Attending To Risk In Sequential Sampling Plans
Free (open access)
A. J. Hamilton, V. L. Versace, G. Hepworth, F. Stagnitti, J. Dawson, P. M. Ridland, N. M. Endersby, N. A. Schellhorn, C. Mansfield & P. M. Rogers
Researchers typically tackle questions by constructing powerful, highlyreplicated sampling protocols or experimental designs. Such approaches often demand large samples sizes and are usually only conducted on a once-off basis. In contrast, many industries need to continually monitor phenomena such as equipment reliability, water quality, or the abundance of a pest. In such instances, costs and time inherent in sampling preclude the use of highlyintensive methods.

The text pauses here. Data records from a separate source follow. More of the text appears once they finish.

(** X14. As long as the filter text is left alone, the paging buttons and
    the two selectors never lead to an empty page: from the initial view,
    after any such events over a filtered list of constant length, the
    page number is at least 1 and the page has rows whenever there are
    rows at all. *)
Theorem paging_stays_in_range (filtered : list ReelRecord)
  (events : list ViewEvent) :
  Forall (fun ev => forall f, ev <> SetFilterValue f) events ->
  let v := fold_left (handleViewEvent (Z.of_nat (List.length filtered)))
             events initialView in
  1 <= page v /\
  filterValue v = EmptyString /\
  (filtered <> [] -> paginatedData filtered (page v) <> []).
Proof.
  intros Hev. cbn zeta. set (n := Z.of_nat (List.length filtered)).
  assert (H : 1 <= page (fold_left (handleViewEvent n) events initialView) /\
              (page (fold_left (handleViewEvent n) events initialView) = 1 \/
               (page (fold_left (handleViewEvent n) events initialView) - 1) * 10 < n) /\
              filterValue (fold_left (handleViewEvent n) events initialView)
              = EmptyString).
  { assert (H0 : 1 <= page initialView /\
                 (page initialView = 1 \/ (page initialView - 1) * 10 < n) /\
                 filterValue initialView = EmptyString)
      by (cbn; auto with zarith).
    revert H0. generalize initialView as v.
    induction Hev as [|ev events Hne _ IH]; intros v Hv; cbn [fold_left];
      [exact Hv|].
    apply IH. destruct Hv as (H1 & H2 & H3).
    destruct (handleViewEvent_page_invariant n v ev Hne (conj H1 H2)) as [H4 H5].
    repeat split; try assumption.
    destruct ev; cbn [handleViewEvent filterValue]; try assumption.
    now specialize (Hne f). }
  destruct H as (H1 & H2 & H3). repeat split; try assumption.
  intros Hne. rewrite nil_length_iff in *. rewrite paginatedData_length by lia.
  subst n. lia.
Qed.

Lemma paging_stays_in_range_example :
  let filtered := repeat (processRow sampleLog10 0 exampleRow) 12 in
  let events := [Next; Next; SetSortOrder asc; Previous; Next; Next] in
  Forall (fun ev => forall f, ev <> SetFilterValue f) events /\
  let v := fold_left (handleViewEvent (Z.of_nat (List.length filtered)))
             events initialView in
  1 <= page v /\
  filterValue v = EmptyString /\
  (filtered <> [] -> paginatedData filtered (page v) <> []).
Proof.
  assert (H : Forall (fun ev => forall f, ev <> SetFilterValue f)
                [Next; Next; SetSortOrder asc; Previous; Next; Next])
    by (repeat constructor; discriminate).
  split; [exact H|].
  exact (paging_stays_in_range _ _ H).
Defined.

Ideally, one wants to collect the absolute minimum number of samples needed to make an appropriate decision. Sequential sampling, wherein the sample size is a function of the results of the sampling process itself, offers a practicable solution. But smaller sample sizes equate to less knowledge about the population, and thus an increased risk of making an incorrect management decision. There are various statistical techniques to account for and measure risk in sequential sampling plans. We illustrate these methods and assess them using examples relating to the management of arthropod pests in commercial crops, but they can be applied to any situation where sequential sampling is used. Keywords: binomial, enumerative, risk, sampling plan, sequential sampling, Taylor’s power law, Wald’s sequential probability ratio test.
binomial, enumerative, risk, sampling plan, sequential sampling, Taylor’s power law, Wald’s sequential probability ratio test.